Traduction de David Alcorn.

L'auteur du compte rendu : Sébastien Dalmon, diplômé de l’I.E.P. de Toulouse, est titulaire d’une maîtrise en histoire ancienne et d’un DEA de Sciences des Religions (EPHE). Ancien élève de l’Institut Régional d’Administration de Bastia et ancien professeur d’histoire-géographie, il est actuellement élève conservateur à l’Ecole Nationale Supérieure des Sciences de l’Information et des Bibliothèques. Il est engagé dans un travail de thèse en histoire sur les cultes et représentations des Nymphes en Grèce ancienne.


Les Atrides sur le divan

L’œuvre de George Devereux, savant inclassable, se situe au confluent de l’ethnographie, l’anthropologie, la psychanalyse et les études classiques. Fondateur de l’ethnopsychiatrie, discipline nouvelle dont il a dessiné les contours au travers d’une douzaine de livres et plus de deux cent cinquante articles, il n’a formé qu’une toute petite poignée de chercheurs, dont Tobie Nathan, auteur de Psychanalyse païenne (Odile Jacob, 1995). De son vrai nom György Dobó, George Devereux est né en 1908 dans une petite ville de Transylvanie alors hongroise, mais devenue roumaine en 1918. Issu de la bourgeoisie austro-hongroise juive (mais converti plus tard au christianisme), il émigre à Paris pour étudier la physique avec Marie Curie et Jean Perrin. Puis il passe un diplôme de malais aux Langues Orientales et suit les enseignements de Marcel Mauss, Lucien Lévy-Bruhl et Paul Rivet. Il obtient en 1932 une bourse de la fondation Rockefeller pour étudier sur le terrain les Indiens Hopi de Californie, puis les Sedang Moï du Vietnam. Il passe aux Etats-Unis un doctorat d’anthropologie sur la vie sexuelle des Indiens Mohave du Colorado. Après la guerre, il entreprend une formation psychanalytique. Après avoir enseigné l’anthropologie dans diverses universités américaines, il s’installe comme psychanalyste à New York. En 1962, sous l’impulsion de R. Bastide et C. Lévi-Strauss, il est appelé à Paris pour enseigner l’ethnopsychiatrie à la VIe Section de l’Ecole Pratique des Hautes Etudes. A l’âge de cinquante ans, il apprend le grec classique et s’intéresse dorénavant, dans ses travaux, à la mythologie grecque.
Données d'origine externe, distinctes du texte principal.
(** The test of [Valid] on the key. *)
Lemma badger_test s e (rev : bool) k :
  bad_bounds s e = false →
  let end_ := (bounds_of rev s e).2 in
  (if 0 <? len end_ then
     if (negb rev && (0 <=? bytes_Compare (Some k) end_)%Z) || (rev && (bytes_Compare (Some k) end_ <? 0)%Z)
     then false else true
   else true) = bool_decide (key_ahead s e rev k).
Proof.
  intros Hb end_. unfold key_ahead, end_, bounds_of. destruct rev; simpl.
  - destruct s as [[|x s]|]; [done| |by rewrite bool_decide_eq_true_2 by apply ble_nil]. simpl.
    apply eq_true_iff_eq. rewrite bool_decide_eq_true.
    destruct (Z.ltb_spec (bytes_Compare (Some k) (Some (x :: s))) 0) as [H|H].
    + apply bytes_Compare_lt in H. split; [done|]. intros Hle%not_blt. by destruct Hle.
    + split; [|done]. intros _. apply not_blt. intros Hlt. apply (bytes_Compare_lt (Some k) (Some (x :: s))) in Hlt. lia.
  - destruct e as [[|x e]|]; [by destruct s as [[|]|]| |done]. simpl. rewrite orb_false_r.
    apply eq_true_iff_eq. rewrite bool_decide_eq_true.
    destruct (Z.leb_spec 0 (bytes_Compare (Some k) (Some (x :: e)))) as [H|H].
    + split; [done|]. intros Hlt. apply (bytes_Compare_lt (Some k) (Some (x :: e))) in Hlt. lia.
    + split; [|done]. intros _. by apply (bytes_Compare_lt (Some k) (Some (x :: e))) in H.
Qed.

Lemma bgi_valid it s e l : bgi_rep it s e l → badgerDBIterator_isValid it = bool_decide (l ≠ []).
Proof.
  intros (Hb & Hends & _ & L & p & HL & _ & Hat & Hpos & ->). unfold badgerDBIterator_isValid.
  rewrite (bglaw_Valid _ _ _ _ Hat). destruct p as [i|]; [|by rewrite bool_decide_eq_false_2 by auto].
  rewrite bool_decide_eq_true_2 by eauto. cbn [negb].
  destruct (lookup_lt_is_Some_2 L i) as [[k v] Hkv]; [by eapply bglaw_bound|].
  rewrite (bglaw_Key _ _ _ (bglaw_Item _ _ _ _ _ Hat Hkv)).
  apply (f_equal snd) in Hends. simpl in Hends. rewrite Hends. rewrite badger_test by done.
  apply bool_decide_ext. split.
  - intros Hk. by rewrite (pending_step L s e _ i HL Hpos _ Hkv Hk).
  - intros Hne. destruct (decide (key_ahead s e (bgi_reverse it) k)) as [Hk|Hk]; [done|].
    destruct Hne. by apply (pending_stop _ _ _ _ _ HL _ Hkv).
Qed.

Lemma badger_Valid_spec it s e l :
  bgi_rep it s e l → badgerDBIterator_Valid it = (Ok (bool_decide (l ≠ [])), it).
Proof. intros H. unfold badgerDBIterator_Valid. by rewrite <-(bgi_valid _ _ _ _ H). Qed.
(* ===== verification/BadgerDBThms.v ===== *)
(** * The badger backend: theorems and instances *)

From S2P Require Import Prelude Go Util Spec Types Client BatchLife Cursor BadgerLib BadgerDB BadgerDBCorrect.

Section theorems.
Context {D Tx C WB Item : Type} `{!BadgerOps D Tx C WB Item, !BadgerLaws D Tx C WB Item}.
Abbreviation badger_ops := (BadgerDB_ops (D := D) (Tx := Tx) (C := C) (WB := WB)).

(** C10: for every library that behaves as documented, every program of a
    client on the badger backend whose writes the library accepts (keys that
    are not reserved, sizes within the limits, batches that fit one
    transaction) and whose values are not empty gets the answers of the
    abstract store, and the library holds the contents of that store. *)
Theorem BadgerDB_refines fuel cs (db : BadgerDB D) :
  bg_ok (bg_db db) → full_store (bg_model (bg_db db)) → Forall (call_fits badger_limits) cs →
  size (bg_model (bg_db db)) + weight cs < fuel →
  ∃ db', run_calls badger_ops fuel cs db = ((spec_calls cs (bg_model (bg_db db))).1, db') ∧
    bg_ok (bg_db db') ∧ bg_model (bg_db db') = (spec_calls cs (bg_model (bg_db db))).2.
Proof.
  intros Hok Hfull Hfit Hfuel.
  destruct (run_calls_spec (DBContract0 := BadgerDB_contract) badger_ops fuel cs db)
    as (db' & Hrun & [Hok' _] & Hm); [done|done|done|]. by exists db'.
Qed.

(** C24: whatever calls a client makes on a badger batch, in whatever
    order and however often ([Set], [Delete], [Write], [WriteSync], [Close]),
    every call returns, although flushing a batch of the library twice, or after
    [Cancel], panics: the first [Write] applies the operations of the batch in
    order, every later call but [Close] fails and changes nothing, and a batch
    that was closed first is never written.  This is for arguments within the
    library's limits on keys and values (no empty value among them), for no more
    calls than a transaction has room for, beyond which the library commits a batch
    on its own, and for a database without empty values. *)
Theorem BadgerDB_batch_life (db : BadgerDB D) l :
  bg_ok (bg_db db) → full_store (bg_model (bg_db db)) →
  Forall (batch_step_fits badger_limits) l → length l ≤ txn_limit →
  let spec := spec_batch_steps l (Some []) (bg_model (bg_db db)) in
  ∃ b rs b' db', BadgerDB_NewBatch db = (Ok b, db) ∧
    run_batch_steps l (b, db) = (rs, (b', db')) ∧ Forall returned rs ∧ Forall2 answers rs spec.1 ∧
    bg_ok (bg_db db') ∧ bg_model (bg_db db') = spec.2.
Proof.
  intros Hok Hfull Hfit Hlen spec.
  destruct (run_batch_steps_spec badger_ops (DBContract0 := BadgerDB_contract) l
    {| bgb_wb := bg_NewWriteBatch (bg_db db); bgb_firstFlush := true |} (Some []) db)
    as (rs & b' & db' & Hrun & Hrs & [Hok' _] & Hm); [|done|done|done|].
  { split_and!; [done|by apply bglaw_NewWriteBatch|done]. }
  eexists _, rs, b', db'. split_and!; [done|exact Hrun|by eapply spec_batch_steps_returned|done|done|done].
Qed.

(** The iterator from a key that is stored. *)
Lemma iterator_at (db : BadgerDB D) k v :
  bg_ok (bg_db db) → k ≠ [] → bg_model (bg_db db) !! k = Some v →
  ∃ it : badgerDBIterator Tx C, BadgerDB_Iterator (Some k) None db = (Ok it, db) ∧
    item_ok (bi_Item (bgi_iter it)) k v ∧ badgerDBIterator_isValid it = true.
Proof.
  intros Hok Hk Hv. destruct (bglaw_NewTransaction _ Hok) as [Htx Hmodel].
  pose proof (bglaw_NewIterator _ false Htx) as Hover. rewrite Hmodel in Hover.
  apply bglaw_Rewind, bglaw_at_over, (start_forward_at _ _ (Some k)) in Hover; [|naive_solver].
  apply elem_of_entries, list_elem_of_lookup in Hv as [j Hj].
  simpl in Hover. rewrite (seek_at _ _ _ _ (entries_sorted _) Hj) in Hover.
  eexists. split; [unfold BadgerDB_Iterator, BadgerDB_iteratorOpts; by destruct k|].
  split; [by apply (bglaw_Item _ _ _ _ (k, v) Hover)|].
  unfold badgerDBIterator_isValid. simpl. by rewrite (bglaw_Valid _ _ _ _ Hover).
Qed.

(** C38: where the iterators of the backend leave the contract.  The
    [Domain] of a reverse iterator over [(start, end)] is [(end, start)],
    although it delivers the entries of that domain; and at an entry with an
    empty value [Value] is nil, although [Get] returns an empty slice. *)
Theorem BadgerDB_iterator_quirks (db : BadgerDB D) :
  bg_ok (bg_db db) →
  (∀ s e, full_store (bg_model (bg_db db)) → bad_bounds s e = false →
    ∃ it, BadgerDB_ReverseIterator s e db = (Ok it, db) ∧ badgerDBIterator_Domain it = (e, s) ∧
      ∀ fuel, size (bg_model (bg_db db)) < fuel →
        reply (collect fuel) it (Ok (as_slices (scan (bg_model (bg_db db)) s e true))) (λ _, True)) ∧
  (∀ k, k ≠ [] → ¬ reserved k → bg_model (bg_db db) !! k = Some [] →
    ∃ it, BadgerDB_Iterator (Some k) None db = (Ok it, db) ∧
      badgerDBIterator_Key it = (Ok (Some k), it) ∧ badgerDBIterator_Value it = (Ok None, it) ∧
      (BadgerDB_Get (Some k) db).1 = Ok (Some [])).
Proof.
  intros Hok. split.
  - intros s e Hfull Hb. destruct (iteratorOpts_spec db true s e) as (it & Hit & Hrep); [done|done|].
    exists it. split_and!; [exact Hit| |].
    + destruct Hrep as (_ & Hends & _). unfold badgerDBIterator_Domain. rewrite Hends.
      unfold BadgerDB_iteratorOpts in Hit. case_match; [done|]. by injection Hit as <-.
    + intros fuel Hfuel. eapply reply_mono; [eapply collect_spec; [exact Hrep|]|done].
      eapply Nat.le_lt_trans; [apply length_scan|exact Hfuel].
  - intros k Hk Hres Hv. destruct (iterator_at db k [] Hok Hk Hv) as (it & Hit & Hitem & Hvalid).
    exists it. split_and!; [exact Hit|..].
    + unfold badgerDBIterator_Key, badgerDBIterator_Valid, mbind, M_bind. simpl.
      by rewrite Hvalid, (bglaw_KeyCopy _ _ _ Hitem), copy_nil_full.
    + unfold badgerDBIterator_Value, badgerDBIterator_Valid, mbind, M_bind. simpl.
      rewrite Hvalid. unfold attempt, lift_result. by rewrite (bglaw_ValueCopy _ _ _ Hitem).
    + destruct db as [d]. destruct (View_Get_reply d (Some k)) as (db' & -> & _); [done|by destruct k|done|].
      simpl in *. by rewrite Hv.
Qed.

End theorems.

(** ** Instances on the reference library *)

#[local] Instance ref_badger_laws :
  BadgerLaws store store (bool * list entry * option nat) (option (list write)) entry := RefBadger.laws.

Definition badger_of (m : store) : BadgerDB store := {| bg_db := m |}.

Lemma badger_of_ok m : bg_ok (bg_db (badger_of m)).
Proof. exact Logic.I. Qed.

Definition badger_program : list call :=
  [CSet (Some [x62]) (Some [x02]); CSetSync (Some [x61]) (Some [x01]); CGet (Some [x62]);
   CBatch [BSet (Some [x63]) (Some [x03]); BDelete (Some [x62])] true;
   CScan None (Some [x63]) true; CScan (Some [x61]) None false].

Lemma BadgerDB_refines_witness :
  ∃ db', run_calls BadgerDB_ops 10 badger_program (badger_of ∅) =
    ((spec_calls badger_program ∅).1, db') ∧ bg_model (bg_db db') = (spec_calls badger_program ∅).2.
Proof.
  destruct (BadgerDB_refines 10 badger_program (badger_of ∅)) as (db' & H1 & _ & H2).
  - apply badger_of_ok.
  - change (full_store ∅). apply map_Forall_empty.
  - by repeat constructor; try (intros [? H]; discriminate H); try (cbv; discriminate); try (cbv; lia).
  - simpl. rewrite map_size_empty. cbv. lia.
  - exists db'. exact (conj H1 H2).
Defined.

(** Written twice, filled after that, and closed. *)
Definition badger_steps : list batch_step :=
  [BCall (BSet (Some [x61]) (Some [x01])); BWrite false; BWrite true;
   BCall (BDelete (Some [x61])); BClose; BWrite false; BClose].

Lemma BadgerDB_batch_life_witness :
  ∃ b rs b' db', BadgerDB_NewBatch (badger_of ∅) = (Ok b, badger_of ∅) ∧
    run_batch_steps badger_steps (b, badger_of ∅) = (rs, (b', db')) ∧ Forall returned rs ∧
    bg_model (bg_db db') = {[ [x61] := [x01] ]}.
Proof.
  destruct (BadgerDB_batch_life (badger_of ∅) badger_steps) as (b & rs & b' & db' & H1 & H2 & H3 & _ & _ & H4).
  - apply badger_of_ok.
  - change (full_store ∅). apply map_Forall_empty.
  - by repeat constructor; try (intros [? H]; discriminate H); try (cbv; discriminate).
  - cbv. lia.
  - exists b, rs, b', db'. split_and!; [exact H1|exact H2|exact H3|exact H4].
Defined.

Lemma BadgerDB_iterator_quirks_witness :
  (∃ it, BadgerDB_ReverseIterator (Some [x61]) (Some [x63]) (badger_of {[ [x62] := [x02] ]}) =
      (Ok it, badger_of {[ [x62] := [x02] ]}) ∧ badgerDBIterator_Domain it = (Some [x63], Some [x61])) ∧
  (∃ it, BadgerDB_Iterator (Some [x61]) None (badger_of {[ [x61] := [] ]}) =
      (Ok it, badger_of {[ [x61] := [] ]}) ∧ badgerDBIterator_Value it = (Ok None, it)).
Proof.
  split.
  - destruct (proj1 (BadgerDB_iterator_quirks (badger_of {[ [x62] := [x02] ]}) (badger_of_ok _))
      (Some [x61]) (Some [x63])) as (it & H1 & H2 & _).
    + by apply map_Forall_singleton.
    + reflexivity.
    + exists it. exact (conj H1 H2).
  - destruct (proj2 (BadgerDB_iterator_quirks (badger_of {[ [x61] := [] ]}) (badger_of_ok _)) [x61])
      as (it & H1 & _ & H2 & _).
    + discriminate.
    + intros [? H]. discriminate H.
    + apply lookup_singleton_eq.
    + exists it. exact (conj H1 H2).
Defined.
(* ===== verification/PrefixDBCorrect.v ===== *)
(** * PrefixDB meets the contract of a database

    Over any database that meets the contract, PrefixDB with a non-empty prefix
    is the store of the keys below the prefix, as long as that database holds no
    key the bound of [cpIncr] fails to exclude ([no_overshoot]).  With a bound that
    is exact ([exact_PrefixDB]) it always is. *)

From S2P Require Import Prelude Go Util Spec Types Client PrefixDB.

(** ** The view of a namespace *)

(** An entry of the wrapped database as an entry of the namespace, if it is one:
    its key extends the prefix properly. *)
Definition strip (p : bytes) (x : entry) : option entry :=
  if decide (p `prefix_of` x.1) then
    match drop (length p) x.1 with
    | [] => None
    | k => Some (k, x.2)
    end
  else None.
Definition strip_list (p : bytes) (l : list entry) : list entry := omap (strip p) l.
Definition prefix_view (p : bytes) (m : store) : store := list_to_map (strip_list p (entries m)).

Lemma strip_Some p x k v : strip p x = Some (k, v) ↔ k ≠ [] ∧ x = (p ++ k, v).
Proof.
  unfold strip. destruct x as [key v']. simpl. split.
  - case_decide as Hp; [|done]. destruct Hp as [k' ->]. rewrite drop_app_length.
    destruct k'; naive_solver.
  - intros [Hk [= -> ->]]. rewrite decide_True by by apply prefix_app_r.
    rewrite drop_app_length. by destruct k.
Qed.

Lemma strip_self p v : strip p (p, v) = None.
Proof. unfold strip. simpl. rewrite drop_all. by case_decide. Qed.

Lemma strip_ext p k v : k ≠ [] → strip p (p ++ k, v) = Some (k, v).
Proof. intros. by apply strip_Some. Qed.

Lemma elem_of_strip_list p l k v : (k, v) ∈ strip_list p l ↔ k ≠ [] ∧ (p ++ k, v) ∈ l.
Proof.
  unfold strip_list. rewrite list_elem_of_omap. setoid_rewrite strip_Some. naive_solver.
Qed.

Lemma strip_list_sorted p l : StronglySorted key_lt l → StronglySorted key_lt (strip_list p l).
Proof.
  induction 1 as [|x l Hl IH Hx]; [constructor|]. unfold strip_list in *. simpl.
  destruct (strip p x) as [[k v]|] eqn:E; [|done]. constructor; [done|].
  apply strip_Some in E as [_ ->]. rewrite list.Forall_forall in *. intros [k' v'] Hin.
  apply elem_of_strip_list in Hin as [_ Hin]. specialize (Hx _ Hin). unfold key_lt in *.
  simpl in *. by apply blt_app in Hx.
Qed.

Lemma strip_list_reverse p l : strip_list p (reverse l) = reverse (strip_list p l).
Proof.
  unfold strip_list. induction l as [|x l IH]; [done|].
  rewrite reverse_cons, omap_app, IH. simpl. destruct (strip p x); simpl.
  - by rewrite reverse_cons.
  - by rewrite app_nil_r.
Qed.

Lemma strip_list_none p l : Forall (λ x, ¬ p `prefix_of` x.1) l → strip_list p l = [].
Proof.
  unfold strip_list. induction 1 as [|x l Hx Hl IH]; [done|]. simpl. unfold strip at 1.
  by rewrite decide_False.
Qed.

Lemma lookup_prefix_view p m k :
  prefix_view p m !! k = if decide (k = []) then None else m !! (p ++ k).
Proof.
  apply option_eq. intros v. unfold prefix_view.
  rewrite <-elem_of_list_to_map by apply key_lt_NoDup_keys, strip_list_sorted, entries_sorted.
  rewrite elem_of_strip_list, elem_of_entries. case_decide; naive_solver.
Qed.

Lemma prefix_view_insert p m k v :
  k ≠ [] → prefix_view p (<[p ++ k := v]> m) = <[k := v]> (prefix_view p m).
Proof.
  intros Hk. apply map_eq. intros k'. rewrite lookup_prefix_view, !lookup_insert, lookup_prefix_view.
  repeat case_decide; simplify_eq; done.
Qed.

Lemma prefix_view_delete p m k :
  prefix_view p (delete (p ++ k) m) = delete k (prefix_view p m).
Proof.
  apply map_eq. intros k'. rewrite lookup_prefix_view, !lookup_delete, lookup_prefix_view.
  repeat case_decide; simplify_eq; done.
Qed.

(** A write outside the namespace does not show in it. *)
Lemma prefix_view_insert_other p m k v :
  ¬ p `prefix_of` k → prefix_view p (<[k := v]> m) = prefix_view p m.
Proof.
  intros Hk. apply map_eq. intros k'. rewrite !lookup_prefix_view. case_decide; [done|].
  apply lookup_insert_ne. intros ->. apply Hk. by apply prefix_app_r.
Qed.

Lemma prefix_view_delete_other p m k :
  ¬ p `prefix_of` k → prefix_view p (delete k m) = prefix_view p m.
Proof.
  intros Hk. apply map_eq. intros k'. rewrite !lookup_prefix_view. case_decide; [done|].
  apply lookup_delete_ne. intros ->. apply Hk. by apply prefix_app_r.
Qed.

(** The range of the wrapped database a scan of the namespace runs over. *)
Definition range_end (p : bytes) (end_ : slice) : slice :=
  match end_ with None => incr_ref p | Some e => Some (p ++ e) end.

Lemma in_domain_prefix p start end_ k :
  in_domain (Some (p ++ data start)) (range_end p end_) (p ++ k) ↔ in_domain start end_ k.
Proof.
  unfold in_domain. simpl. rewrite ble_app. destruct end_ as [e|]; simpl.
  - by rewrite blt_app.
  - assert (p `prefix_of` p ++ k) as Hp by by apply prefix_app_r.
    pose proof (proj2 (in_range_incr_ref p (p ++ k)) (or_introl Hp)). tauto.
Qed.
Mais il ne perd pas pour autant son intérêt pour l’ethnographie et la psychanalyse, et se plaît à mêler ces deux disciplines à son nouvel engouement pour les études classiques. C’est particulièrement le cas dans Les Rêves dans la tragédie grecque, ouvrage publié d’abord en anglais en 1976, et traduit en français seulement aujourd’hui (trente ans après sa première parution), plus de vingt ans après la mort de l’auteur (décédé à Paris en 1985).

George Devereux tente ici de démontrer la crédibilité psychologique des rêves qu’Eschyle, Sophocle et Euripide ont imaginés pour certains de leurs personnages. Il ne prétend pas faire une réelle psychanalyse de poètes grecs depuis longtemps disparus, ni des personnages dramatiques issus de leur imagination. Il tente surtout de montrer que les rêves que l’on rencontre dans la tragédie grecque sont plausibles en tant que rêves, qu’ils pourraient être authentiques. Il tente d’interpréter les données grecques de la même manière qu’il interprétait le discours et le comportement de ses patients en analyse, ou de ses chers Indiens Mohave dont il prétend qu’ils l’avaient, les premiers, initié à la pensée psychanalytique.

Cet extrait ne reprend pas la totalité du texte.